(* ===== verification/FplibDiv.v ===== *)
(** * Correct double-precision division

    The code divides by a reciprocal: a 32-bit quotient, one Newton step to 62 bits, a product
    with the dividend, and one comparison that corrects the last bit and finds out whether the
    quotient is exact.  The estimate is shown to be below the quotient by less than two units, so
    the corrected quotient is its integer part. *)

From S2P Require Import Prelude Fplib FplibOps FplibRound FplibArith FplibMul FplibFma.

Open Scope Z_scope.

Module FplibDiv.
Import Fplib FplibOps FplibRound FplibArith FplibMul FplibFma.

(** ** A quotient with a sticky bit far below *)

(** Nonzero bits below place [s + 1] are all alike to rounding at place [s + 2] or above. *)
Lemma low_bits_alike k l l' s P :
  0 ≤ k → 0 ≤ s → s + 2 ≤ P → 0 < l < 2 ^ (s + 1) → 0 < l' < 2 ^ (s + 1) →
  (k * 2 ^ (s + 1) + l) / 2 ^ P = (k * 2 ^ (s + 1) + l') / 2 ^ P ∧ classify (k * 2 ^ (s + 1) + l) P = classify (k * 2 ^ (s + 1) + l') P.
Proof.
  intros Hk Hs HP Hl Hl'. set (g := 2 ^ (s + 1)) in *. set (M := 2 ^ (P - s - 2)).
  assert (0 < M) by (apply pow2_pos; lia). assert (0 < g) by (apply pow2_pos; lia).
  assert (2 ^ P = g * (2 * M)) as HPg.
  { unfold g, M. rewrite <- Z.pow_succ_r, <- Z.pow_add_r by lia. f_equal. lia. }
  pose proof (Z.div_mod k (2 * M) ltac:(lia)) as Hd. pose proof (Z.mod_pos_bound k (2 * M) ltac:(lia)) as Hr.
  set (q := k / (2 * M)) in *. set (r := k mod (2 * M)) in *.
  assert (∀ x, 0 < x < g → (k * g + x) / 2 ^ P = q ∧ (k * g + x) mod 2 ^ P = r * g + x) as Hx.
  { intros x Hx. rewrite HPg. split; symmetry; [apply Z.div_unique with (r := r * g + x)|apply Z.mod_unique with (q := q)]; nia. }
  destruct (Hx l Hl) as [Hq1 Hm1], (Hx l' Hl') as [Hq2 Hm2]. split; [congruence|]. unfold classify. rewrite Hm1, Hm2, HPg. unfold excess.
  destruct (Z.eqb_spec (r * g + l) 0); [nia|]. destruct (Z.eqb_spec (r * g + l') 0); [nia|].
  assert (r < M ∨ M ≤ r) as [Hc|Hc] by lia.
  - destruct (Z.compare_spec (2 * (r * g + l)) (g * (2 * M))), (Z.compare_spec (2 * (r * g + l')) (g * (2 * M))); done || nia.
  - destruct (Z.compare_spec (2 * (r * g + l)) (g * (2 * M))), (Z.compare_spec (2 * (r * g + l')) (g * (2 * M))); done || nia.
Qed.

(** A truncated value [q], known to be exact or not, normalised and rounded with the knowledge in
    the last bit. *)
Lemma fp_round_truncated f sg e q t (exact : bool) rm mode flags N D K :
  wf_format f → 0 < D → 0 ≤ K → 0 ≤ e - 1 - (width f - mbits f) + K → 0 ≤ t → t + 2 ≤ width f - mbits f →
  2 ^ (width f - 1) ≤ q * 2 ^ t < 2 ^ width f → rm ≠ FPRounding_TIEAWAY → Z.land mode FPLIB_FZ = 0 →
  let V := 2 ^ (e - 1 - (width f - mbits f) + K) * D in
  (if exact then N * 2 ^ K = q * 2 ^ (t + 1) * V else q * 2 ^ (t + 1) * V < N * 2 ^ K < (q + 1) * 2 ^ (t + 1) * V) →
  fp_round_ f sg e (Z.lor (wrap (width f) (Z.shiftl (q * 2 ^ t) 1)) (Z.b2z (negb exact))) rm mode flags =
  Ok (round_spec f rm sg N D flags).
Proof.
  intros Hf HD HK Hj Ht HtP Hq Hrm Hfz V Hv. pose proof (wf_width f Hf). pose proof (wf_drop f Hf). pose proof (wf_mbits f Hf).
  destruct (wrap_top (width f) (q * 2 ^ t) ltac:(lia) Hq) as [Hbig Hmnt]. set (w0 := wrap (width f) _) in *.
  assert (2 * (q * 2 ^ t) = q * 2 ^ (t + 1)) as H2 by (rewrite Z.pow_add_r by lia; ring). rewrite H2 in Hbig.
  assert (0 < 2 ^ t) by (apply pow2_pos; lia). assert (0 ≤ q) by nia.
  destruct exact; cbn [negb Z.b2z].
  - rewrite Z.lor_0_r. apply (fp_round_correct f sg e w0 rm mode flags 0); try done; [lia|].
    exists K. split_and!; [done|done|]. fold V. rewrite Hbig. left. done.
  - assert (2 ^ (t + 1) = 2 * 2 ^ t) as Ht1 by (rewrite Z.pow_add_r by lia; ring).
    assert (2 ^ width f = 2 * 2 ^ (width f - 1)) as HW by (rewrite <- Z.pow_succ_r by lia; f_equal; lia).
    assert (Z.Even w0) as [z Hz].
    { exists (q * 2 ^ t - 2 ^ (width f - 1)). lia. }
    assert (Z.lor w0 1 = w0 + 1) as ->.
    { rewrite lor_1 by lia. rewrite Hz at 1. rewrite (Z.mul_comm 2 z), Z.div_mul by lia. lia. }
    assert (w0 + 2 ^ t < 2 ^ width f).
    { assert (2 ^ (t + 1) ≤ 2 ^ (width f)) by (apply Z.pow_le_mono_r; lia).
      assert (∃ y, 2 ^ width f = y * 2 ^ (t + 1)) as [y Hy].
      { exists (2 ^ (width f - (t + 1))). rewrite <- Z.pow_add_r by lia. f_equal. lia. }
      assert (w0 + 2 ^ (t + 1) ≤ 2 ^ width f); [|lia]. assert (q - y < y) by nia. nia. }
    assert (parts_agree f e (w0 + 2 ^ t) N D) as Hp.
    { apply (stands_for_parts f e (w0 + 2 ^ t) t); try done; [lia|lia|].
      exists K. split_and!; [done|done|]. fold V. right. exists q.
      replace (2 ^ width f + (w0 + 2 ^ t)) with (q * 2 ^ (t + 1) + 2 ^ t) by lia. rewrite Ht1 in *. split; [ring|].
      split; [replace (2 * q * 2 ^ t * V) with (q * (2 * 2 ^ t) * V) by ring|
              replace ((2 * q + 2) * 2 ^ t * V) with ((q + 1) * (2 * 2 ^ t) * V) by ring]; lia. }
    apply fp_round_of_parts; try done; [lia|]. unfold parts_agree in *.
    destruct (low_bits_alike q 1 (2 ^ t) t (width f - mbits f + Z.max 0 (1 - e))) as [Hq1 Hc1]; try lia.
    replace (2 ^ width f + (w0 + 1)) with (q * 2 ^ (t + 1) + 1) by lia.
    replace (2 ^ width f + (w0 + 2 ^ t)) with (q * 2 ^ (t + 1) + 2 ^ t) in Hp by lia.
    rewrite Hq1, Hc1. done.
Qed.

(** ** The reciprocal *)

(** The factors of a power of two are powers of two. *)
Lemma pow2_factor (n : nat) x y : 0 < x → 0 < y → x * y = 2 ^ Z.of_nat n → ∃ k, 0 ≤ k ∧ x = 2 ^ k.
Proof.
  revert x y. induction n as [|n IH]; intros x y Hx Hy Hxy.
  { exists 0. change (2 ^ Z.of_nat 0) with 1 in Hxy. split; [lia|]. rewrite Z.pow_0_r. nia. }
  rewrite Nat2Z.inj_succ, Z.pow_succ_r in Hxy by lia.
  destruct (Z.Even_or_Odd x) as [[x' ->]|[x' ->]].
  - destruct (IH x' y) as (k & Hk & ->); [lia|lia|nia|]. exists (Z.succ k). rewrite Z.pow_succ_r by lia. lia.
  - destruct (Z.Even_or_Odd y) as [[y' ->]|[y' ->]]; [|nia]. apply (IH (2 * x' + 1) y'); nia.
Qed.

(** The first estimate, a 32-bit quotient. *)
Lemma recip_first B :
  2 ^ 63 ≤ B < 2 ^ 64 →
  let X := (2 ^ 64 - 1) / (B / 2 ^ 31) in
  2 ^ 31 ≤ X < 2 ^ 32 ∧ 2 ^ 95 - 2 ^ 64 ≤ B * X < 2 ^ 95 + 2 ^ 63 ∧ B * X ≠ 2 ^ 95.
Proof.
  intros HB X. pose proof (Z.div_mod B (2 ^ 31) ltac:(lia)) as Hd. pose proof (Z.mod_pos_bound B (2 ^ 31) ltac:(lia)) as Hb0.
  unfold X. clear X. set (b1 := B / 2 ^ 31) in *. set (b0 := B mod 2 ^ 31) in *.
  assert (2 ^ 32 ≤ b1 < 2 ^ 33) as Hb1 by lia.
  pose proof (Z.div_mod (2 ^ 64 - 1) b1 ltac:(lia)) as Hx. pose proof (Z.mod_pos_bound (2 ^ 64 - 1) b1 ltac:(lia)) as Hr.
  set (X := (2 ^ 64 - 1) / b1) in *. set (r := (2 ^ 64 - 1) mod b1) in *. clearbody X r b0 b1.
  assert (2 ^ 31 ≤ X < 2 ^ 32) as HX by nia.
  assert (B * X = 2 ^ 31 * (2 ^ 64 - 1 - r) + b0 * X) as HBX by (rewrite Hd, Hx; ring).
  assert (0 ≤ b0 * X ≤ (2 ^ 31 - 1) * (2 ^ 32 - 1)) by nia.
  split_and!; [lia|lia|lia|lia|]. intros Heq.
  destruct (pow2_factor 95 B X) as (k & Hk & HBk); [lia|lia|exact Heq|].
  assert (k = 63) as ->.
  { assert (63 ≤ k) by (apply (Z.pow_le_mono_r_iff 2); lia). assert (k < 64) by (apply (Z.pow_lt_mono_r_iff 2); lia). lia. }
  lia.
Qed.

(** One Newton step, and the product with the dividend: below the quotient by less than two. *)
Lemma div_estimate A B :
  2 ^ 63 ≤ A < 2 ^ 64 → 2 ^ 63 ≤ B < 2 ^ 64 → A mod 4 = 0 →
  let X := (2 ^ 64 - 1) / (B / 2 ^ 31) in
  let R := 2 ^ 96 - B * X in
  let Y := R / 2 ^ 32 * X / 2 ^ 33 in
  let Q := Y * (A / 4) / 2 ^ 68 in
  0 ≤ R < 2 ^ 96 ∧ 0 ≤ Y < 2 ^ 62 ∧ Q * B < A * 2 ^ 55 < (Q + 2) * B ∧ 0 ≤ Q.
Proof.
  intros HA HB HA4 X R Y Q. destruct (recip_first B HB) as (HX & HBX & Hne). fold X in HX, HBX, Hne.
  assert (0 ≤ R < 2 ^ 96) as HR by (unfold R; lia).
  set (U := R / 2 ^ 32) in *. pose proof (Z.div_mod R (2 ^ 32) ltac:(lia)) as HdU. pose proof (Z.mod_pos_bound R (2 ^ 32) ltac:(lia)) as HrU.
  fold U in HdU. pose proof (Z.div_mod (U * X) (2 ^ 33) ltac:(lia)) as HdY. pose proof (Z.mod_pos_bound (U * X) (2 ^ 33) ltac:(lia)) as HrY.
  fold Y in HdY. assert (0 ≤ U) by (unfold U; apply Z.div_pos; lia). assert (0 ≤ Y) by (unfold Y; apply Z.div_pos; nia).
  set (E := 2 ^ 95 - B * X) in *. assert (B * X * R = 2 ^ 190 - E * E) as HBXR by (unfold R, E; ring).
  assert (1 ≤ E * E ≤ 2 ^ 128) as HE by (assert (E ≠ 0) by (unfold E; lia); assert (- 2 ^ 63 ≤ E ≤ 2 ^ 64) by (unfold E; lia); nia).
  assert (2 ^ 65 * (B * Y) ≤ B * X * R) as Hup.
  { assert (2 ^ 33 * Y ≤ U * X) by lia. assert (2 ^ 32 * U ≤ R) by lia. assert (X * (2 ^ 32 * U) ≤ X * R) by (apply Z.mul_le_mono_nonneg_l; lia).
    assert (B * (2 ^ 65 * Y) ≤ B * (X * R)) by (apply Z.mul_le_mono_nonneg_l; lia). lia. }
  assert (B * Y < 2 ^ 125) as HBY by nia.
  assert (2 ^ 125 - B * Y < 2 ^ 65) as Hlow.
  { assert (U * X < 2 ^ 33 * Y + 2 ^ 33) by lia. assert (R < 2 ^ 32 * U + 2 ^ 32) by lia.
    assert (X * R ≤ X * (2 ^ 32 * U + 2 ^ 32)) by (apply Z.mul_le_mono_nonneg_l; lia).
    assert (B * (X * R) ≤ B * (2 ^ 65 * Y + 2 ^ 65 + 2 ^ 32 * X)) by (apply Z.mul_le_mono_nonneg_l; lia). lia. }
  assert (Y < 2 ^ 62) by nia.
  pose proof (Z.div_mod A 4 ltac:(lia)) as HdA. set (A' := A / 4) in *.
  pose proof (Z.div_mod (Y * A') (2 ^ 68) ltac:(lia)) as HdQ. pose proof (Z.mod_pos_bound (Y * A') (2 ^ 68) ltac:(lia)) as HrQ. fold Q in HdQ.
  assert (0 ≤ Q) by (unfold Q; apply Z.div_pos; nia). clearbody Q Y U E R A' X. split_and!; try lia.
  - assert (B * (2 ^ 68 * Q) ≤ B * (Y * A')) by (apply Z.mul_le_mono_nonneg_l; lia).
    assert (A' * (B * Y) < A' * 2 ^ 125) by (apply Z.mul_lt_mono_pos_l; lia). lia.
  - assert (B * (Y * A') < B * (2 ^ 68 * (Q + 1))) by (apply Z.mul_lt_mono_pos_l; lia).
    assert (A' * (2 ^ 125 - B * Y) ≤ A' * 2 ^ 65) by (apply Z.mul_le_mono_nonneg_l; lia). lia.
Qed.

(** ** The code *)

Lemma mul64x32_spec a b :
  in_width 64 a → in_width 32 b → let r := mul64x32 a b in wide r ∧ val128 r = a * b.
Proof.
  intros Ha Hb. unfold mul64x32, wide, in_width in *. rewrite !shiftr_div by lia. change (u32 a) with (a mod 2 ^ 32).
  pose proof (Z.div_mod a (2 ^ 32) ltac:(lia)) as Hd. pose proof (Z.mod_pos_bound a (2 ^ 32) ltac:(lia)) as Hr.
  assert (0 ≤ a / 2 ^ 32 < 2 ^ 32) by (split; [apply Z.div_pos; lia|apply Z.div_lt_upper_bound; lia]).
  set (ah := a / 2 ^ 32) in *. set (al := a mod 2 ^ 32) in *. clearbody ah al.
  assert (0 ≤ al * b ≤ (2 ^ 32 - 1) * (2 ^ 32 - 1)) by nia. assert (0 ≤ ah * b ≤ (2 ^ 32 - 1) * (2 ^ 32 - 1)) by nia.
  rewrite (wrap_small 64 (al * b)) by (unfold in_width; lia). rewrite (wrap_small 64 (ah * b)) by (unfold in_width; lia).
  set (t0 := al * b) in *. pose proof (Z.div_mod t0 (2 ^ 32) ltac:(lia)). pose proof (Z.mod_pos_bound t0 (2 ^ 32) ltac:(lia)).
  assert (0 ≤ t0 / 2 ^ 32 < 2 ^ 32) by (split; [apply Z.div_pos; lia|apply Z.div_lt_upper_bound; lia]).
  rewrite (wrap_small 64 (t0 / 2 ^ 32 + ah * b)) by (unfold in_width; lia). set (t1 := t0 / 2 ^ 32 + ah * b) in *.
  pose proof (Z.div_mod t1 (2 ^ 32) ltac:(lia)). pose proof (Z.mod_pos_bound t1 (2 ^ 32) ltac:(lia)).
  assert (0 ≤ t1 / 2 ^ 32 < 2 ^ 32) by (split; [apply Z.div_pos; lia|apply Z.div_lt_upper_bound; lia]).
  rewrite Z.shiftl_mul_pow2 by lia. assert (u64 (t1 * 2 ^ 32) = t1 mod 2 ^ 32 * 2 ^ 32) as ->.
  { unfold wrap. change (2 ^ 64) with (2 ^ 32 * 2 ^ 32). by rewrite Z.mul_mod_distr_r by lia. }
  unfold wrap. rewrite Z.lor_comm, (lor_parts 32) by lia. unfold val128. cbn [fst snd]. split; [lia|].
  rewrite Hd. unfold t1 in *. lia.
Qed.

Lemma cmp128_full x y : wide x → wide y →
  cmp128 x.1 x.2 y.1 y.2 = match val128 x ?= val128 y with Lt => -1 | Eq => 0 | Gt => 1 end.
Proof.
  destruct x as [x0 x1], y as [y0 y1]. unfold wide, in_width, val128, cmp128. cbn [fst snd]. intros Hx Hy.
  destruct (Z.compare_spec (x0 + 2 ^ 64 * x1) (y0 + 2 ^ 64 * y1)), (Z.ltb_spec x1 y1), (Z.ltb_spec y1 x1),
    (Z.ltb_spec x0 y0), (Z.ltb_spec y0 x0); done || lia.
Qed.

(** The low word of a 128-bit number that fits it. *)
Lemma low_word x : wide x → val128 x < 2 ^ 64 → x.1 = val128 x.
Proof. destruct x as [x0 x1]. unfold wide, in_width, val128. cbn [fst snd]. lia. Qed.

Lemma high_word x : wide x → x.2 = val128 x / 2 ^ 64.
Proof.
  destruct x as [x0 x1]. unfold wide, in_width, val128. cbn [fst snd]. intros Hx. apply Z.div_unique with (r := x0); lia.
Qed.

(** The quotient of two normalised significands, truncated to 55 or 56 bits, and whether it is
    exact. *)
Definition div_quotient (a_mnt b_mnt : Z) : Z * Z :=
  let x_mnt := (2 ^ 64 - 1) / Z.shiftr b_mnt 31 in
  let '(x0, x1) := mul64x32 b_mnt (u32 x_mnt) in
  let '(x0, x1) := sub128 0 (2 ^ 32) x0 x1 in
  let '(x0, x1) := lsr128 x0 x1 32 in
  let '(x0, x1) := mul64x32 x0 (u32 x_mnt) in
  let '(x0, x1) := lsr128 x0 x1 33 in
  let '(x0, x1) := mul62x62 x0 (Z.shiftr a_mnt 2) in
  let '(x0, x1) := lsr128 x0 x1 4 in
  let x_mnt := x1 in
  let '(x0, x1) := mul62x62 (Z.shiftr b_mnt 2) (u64 (x_mnt + 1)) in
  let c := cmp128 x0 x1 0 (Z.shiftr a_mnt 11) in
  (if c <=? 0 then u64 (x_mnt + 1) else x_mnt, c).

**What is expected:** Please give again the lines above between the line holding "2 ^ 31 ≤ X < 2 ^ 32 ∧" and the line holding "assert (k = 63) as ->.", inclusive, exactly as they are and with nothing added.

**Completed task:**
  2 ^ 31 ≤ X < 2 ^ 32 ∧ 2 ^ 95 - 2 ^ 64 ≤ B * X < 2 ^ 95 + 2 ^ 63 ∧ B * X ≠ 2 ^ 95.
Proof.
  intros HB X. pose proof (Z.div_mod B (2 ^ 31) ltac:(lia)) as Hd. pose proof (Z.mod_pos_bound B (2 ^ 31) ltac:(lia)) as Hb0.
  unfold X. clear X. set (b1 := B / 2 ^ 31) in *. set (b0 := B mod 2 ^ 31) in *.
  assert (2 ^ 32 ≤ b1 < 2 ^ 33) as Hb1 by lia.
  pose proof (Z.div_mod (2 ^ 64 - 1) b1 ltac:(lia)) as Hx. pose proof (Z.mod_pos_bound (2 ^ 64 - 1) b1 ltac:(lia)) as Hr.
  set (X := (2 ^ 64 - 1) / b1) in *. set (r := (2 ^ 64 - 1) mod b1) in *. clearbody X r b0 b1.
  assert (2 ^ 31 ≤ X < 2 ^ 32) as HX by nia.
  assert (B * X = 2 ^ 31 * (2 ^ 64 - 1 - r) + b0 * X) as HBX by (rewrite Hd, Hx; ring).
  assert (0 ≤ b0 * X ≤ (2 ^ 31 - 1) * (2 ^ 32 - 1)) by nia.
  split_and!; [lia|lia|lia|lia|]. intros Heq.
  destruct (pow2_factor 95 B X) as (k & Hk & HBk); [lia|lia|exact Heq|].
  assert (k = 63) as ->.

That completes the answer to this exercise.